**Aim of the task:**
Copy out every line of the data exactly.

(Collected data entries)

Lemma update_csrf_header_frame_witness :
  Session.headers warm !! xsrfHeaderName = Some (JStr "token-1")
  ∧ Session.headers
      (Session.update no_services xsrfHeaderName 2000 logged_out warm).1.2
    = Session.headers warm
  ∧ Forall (λ h : gmap string jsval, is_Some (h !! xsrfHeaderName))
      (Session.request_headers
         (Session.run no_services xsrfHeaderName fromJson flash_has
            [(2000, Session.Update logged_out); (3000, Session.Logout);
             (400000, Session.Load); (400000, Session.LoadOperation)] warm).2).
Proof.
  pose proof (update_csrf_header_frame no_services xsrfHeaderName fromJson
                flash_has 1000 logged_in start) as (_ & _ & Hset & _).
  pose proof (update_csrf_header_frame no_services xsrfHeaderName fromJson
                flash_has 2000 logged_out warm) as (_ & Hkeep & _ & Hrun).
  split; [| split].
  - apply Hset; reflexivity.
  - apply Hkeep. reflexivity.
  - apply Hrun. exists (JStr "token-1"). apply Hset; reflexivity.
Defined.

(** * The actions of the resource *)

Lemma actions_get_set_eq (o : list (string * Actions.field)) (k : string)
    (v : Actions.field) :
  Actions.get (Actions.set o k v) k = Some v.
Proof.
  induction o as [| [k' v'] o IH]; cbn.
  - by rewrite String.eqb_refl.
  - destruct (String.eqb_spec k' k) as [-> | Hne]; cbn.
    + by rewrite String.eqb_refl.
    + by destruct (String.eqb_spec k' k).
Qed.

Lemma actions_get_set_ne (o : list (string * Actions.field)) (k k' : string)
    (v : Actions.field) :
  k ≠ k' → Actions.get (Actions.set o k v) k' = Actions.get o k'.
Proof.
  intros Hne. induction o as [| [k0 v0] o IH]; cbn.
  - by destruct (String.eqb_spec k k').
  - destruct (String.eqb_spec k0 k) as [-> | Hk0]; cbn.
    + by destruct (String.eqb_spec k k').
    + destruct (String.eqb_spec k0 k'); [done | apply IH].
Qed.

Lemma actions_get_None (o : list (string * Actions.field)) (k : string) :
  k ∉ o.*1 → Actions.get o k = None.
Proof.
  induction o as [| [k' v'] o IH]; cbn; [done |]. intros Hk.
  apply not_elem_of_cons in Hk as [Hne Hk].
  destruct (String.eqb_spec k' k); [congruence | by apply IH].
Qed.

Lemma get_object_assign (target source : list (string * Actions.field))
    (k : string) :
  NoDup source.*1 →
  Actions.get (Actions.object_assign target source) k
  = match Actions.get source k with
    | Some v => Some v
    | None => Actions.get target k
    end.
Proof.
  unfold Actions.object_assign. revert target.
  induction source as [| [k0 v0] source IH]; intros target Hnd; [done |].
  cbn in Hnd. apply NoDup_cons in Hnd as [Hk0 Hnd].
  cbn [fold_left fst snd Actions.get]. rewrite (IH _ Hnd).
  destruct (String.eqb_spec k0 k) as [-> | Hne].
  - by rewrite (actions_get_None source k Hk0), actions_get_set_eq.
  - by rewrite actions_get_set_ne.
Qed.

(** X16.  [sessionActions(options)] returns the three actions under their names,
    each with every option laid over it: an option wins over a field of the
    same name, and a field no option names is kept. *)
Theorem sessionActions_options (options : list (string * Actions.field)) :
  NoDup options.*1 →
  (Actions.sessionActions options).*1
  = ["login"%string; "logout"%string; "_load"%string]
  ∧ ∀ name own,
      Actions.action_named Actions.actions name = Some own →
      ∃ a, Actions.action_named (Actions.sessionActions options) name = Some a
           ∧ ∀ k, Actions.get a k
                  = match Actions.get options k with
                    | Some v => Some v
                    | None => Actions.get own k
                    end.
Proof.
  intros Hnd. split; [done |]. intros name own Hown.
  unfold Actions.sessionActions, Actions.actions in *.
  cbn [fmap list_fmap Actions.action_named fst snd] in *.
  repeat (destruct (String.eqb _ name);
          [injection Hown as <-; eexists; split; [reflexivity |];
           intros k; by apply get_object_assign |]).
  done.
Qed.

(** * The further properties at sample inputs *)

Lemma update_event_order_witness :
  Session.broadcasts
    (Session.update no_services xsrfHeaderName 1000 logged_in start).2
  = [(Session.USER_CHANGED,
      JObj [("initialLoad"%string, JBool true);
            ("userid"%string, JStr "acct:u1@example.org")]);
     (Session.GROUPS_CHANGED, JObj [("initialLoad"%string, JBool true)])].
Proof.
  rewrite (update_event_order no_services xsrfHeaderName 1000 logged_in start)
    by reflexivity.
  vm_compute. reflexivity.
Defined.

Lemma update_rejects_nullish_witness :
  Session.update no_services xsrfHeaderName 2000 JNull warm
  = (Throw TypeError, warm, []).
Proof.
  apply (update_rejects_nullish no_services xsrfHeaderName fromJson flash_has
           2000 JNull warm).
  left. reflexivity.
Defined.

Lemma group_wf (id : string) : wf (group id).
Proof.
  constructor; [| reflexivity | repeat constructor].
  apply (bool_decide_unpack _). vm_compute. reflexivity.
Qed.

Lemma update_same_model_silent_witness :
  (Session.update no_services xsrfHeaderName 2000 logged_in warm).2 = [].
Proof.
  assert (wf (prop logged_in "groups")) as Hwf.
  { constructor. constructor; [apply group_wf |].
    constructor; [apply group_wf | constructor]. }
  pose proof (update_same_model_silent no_services xsrfHeaderName 1000 2000
                logged_in start eq_refl eq_refl I Hwf) as (_ & _ & Hsilent).
  exact Hsilent.
Defined.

**Answer for the task:**
Lemma update_csrf_header_frame_witness :
  Session.headers warm !! xsrfHeaderName = Some (JStr "token-1")
  ∧ Session.headers
      (Session.update no_services xsrfHeaderName 2000 logged_out warm).1.2
    = Session.headers warm
  ∧ Forall (λ h : gmap string jsval, is_Some (h !! xsrfHeaderName))
      (Session.request_headers
         (Session.run no_services xsrfHeaderName fromJson flash_has
            [(2000, Session.Update logged_out); (3000, Session.Logout);
             (400000, Session.Load); (400000, Session.LoadOperation)] warm).2).
Proof.
  pose proof (update_csrf_header_frame no_services xsrfHeaderName fromJson
                flash_has 1000 logged_in start) as (_ & _ & Hset & _).
  pose proof (update_csrf_header_frame no_services xsrfHeaderName fromJson
                flash_has 2000 logged_out warm) as (_ & Hkeep & _ & Hrun).
  split; [| split].
  - apply Hset; reflexivity.
  - apply Hkeep. reflexivity.
  - apply Hrun. exists (JStr "token-1"). apply Hset; reflexivity.
Defined.

(** * The actions of the resource *)

Lemma actions_get_set_eq (o : list (string * Actions.field)) (k : string)
    (v : Actions.field) :
  Actions.get (Actions.set o k v) k = Some v.
Proof.
  induction o as [| [k' v'] o IH]; cbn.
  - by rewrite String.eqb_refl.
  - destruct (String.eqb_spec k' k) as [-> | Hne]; cbn.
    + by rewrite String.eqb_refl.
    + by destruct (String.eqb_spec k' k).
Qed.

Lemma actions_get_set_ne (o : list (string * Actions.field)) (k k' : string)
    (v : Actions.field) :
  k ≠ k' → Actions.get (Actions.set o k v) k' = Actions.get o k'.
Proof.
  intros Hne. induction o as [| [k0 v0] o IH]; cbn.
  - by destruct (String.eqb_spec k k').
  - destruct (String.eqb_spec k0 k) as [-> | Hk0]; cbn.
    + by destruct (String.eqb_spec k k').
    + destruct (String.eqb_spec k0 k'); [done | apply IH].
Qed.

Lemma actions_get_None (o : list (string * Actions.field)) (k : string) :
  k ∉ o.*1 → Actions.get o k = None.
Proof.
  induction o as [| [k' v'] o IH]; cbn; [done |]. intros Hk.
  apply not_elem_of_cons in Hk as [Hne Hk].
  destruct (String.eqb_spec k' k); [congruence | by apply IH].
Qed.

Lemma get_object_assign (target source : list (string * Actions.field))
    (k : string) :
  NoDup source.*1 →
  Actions.get (Actions.object_assign target source) k
  = match Actions.get source k with
    | Some v => Some v
    | None => Actions.get target k
    end.
Proof.
  unfold Actions.object_assign. revert target.
  induction source as [| [k0 v0] source IH]; intros target Hnd; [done |].
  cbn in Hnd. apply NoDup_cons in Hnd as [Hk0 Hnd].
  cbn [fold_left fst snd Actions.get]. rewrite (IH _ Hnd).
  destruct (String.eqb_spec k0 k) as [-> | Hne].
  - by rewrite (actions_get_None source k Hk0), actions_get_set_eq.
  - by rewrite actions_get_set_ne.
Qed.

(** X16.  [sessionActions(options)] returns the three actions under their names,
    each with every option laid over it: an option wins over a field of the
    same name, and a field no option names is kept. *)
Theorem sessionActions_options (options : list (string * Actions.field)) :
  NoDup options.*1 →
  (Actions.sessionActions options).*1
  = ["login"%string; "logout"%string; "_load"%string]
  ∧ ∀ name own,
      Actions.action_named Actions.actions name = Some own →
      ∃ a, Actions.action_named (Actions.sessionActions options) name = Some a
           ∧ ∀ k, Actions.get a k
                  = match Actions.get options k with
                    | Some v => Some v
                    | None => Actions.get own k
                    end.
Proof.
  intros Hnd. split; [done |]. intros name own Hown.
  unfold Actions.sessionActions, Actions.actions in *.
  cbn [fmap list_fmap Actions.action_named fst snd] in *.
  repeat (destruct (String.eqb _ name);
          [injection Hown as <-; eexists; split; [reflexivity |];
           intros k; by apply get_object_assign |]).
  done.
Qed.

(** * The further properties at sample inputs *)

Lemma update_event_order_witness :
  Session.broadcasts
    (Session.update no_services xsrfHeaderName 1000 logged_in start).2
  = [(Session.USER_CHANGED,
      JObj [("initialLoad"%string, JBool true);
            ("userid"%string, JStr "acct:u1@example.org")]);
     (Session.GROUPS_CHANGED, JObj [("initialLoad"%string, JBool true)])].
Proof.
  rewrite (update_event_order no_services xsrfHeaderName 1000 logged_in start)
    by reflexivity.
  vm_compute. reflexivity.
Defined.

Lemma update_rejects_nullish_witness :
  Session.update no_services xsrfHeaderName 2000 JNull warm
  = (Throw TypeError, warm, []).
Proof.
  apply (update_rejects_nullish no_services xsrfHeaderName fromJson flash_has
           2000 JNull warm).
  left. reflexivity.
Defined.

Lemma group_wf (id : string) : wf (group id).
Proof.
  constructor; [| reflexivity | repeat constructor].
  apply (bool_decide_unpack _). vm_compute. reflexivity.
Qed.

Lemma update_same_model_silent_witness :
  (Session.update no_services xsrfHeaderName 2000 logged_in warm).2 = [].
Proof.
  assert (wf (prop logged_in "groups")) as Hwf.
  { constructor. constructor; [apply group_wf |].
    constructor; [apply group_wf | constructor]. }
  pose proof (update_same_model_silent no_services xsrfHeaderName 1000 2000
                logged_in start eq_refl eq_refl I Hwf) as (_ & _ & Hsilent).
  exact Hsilent.
Defined.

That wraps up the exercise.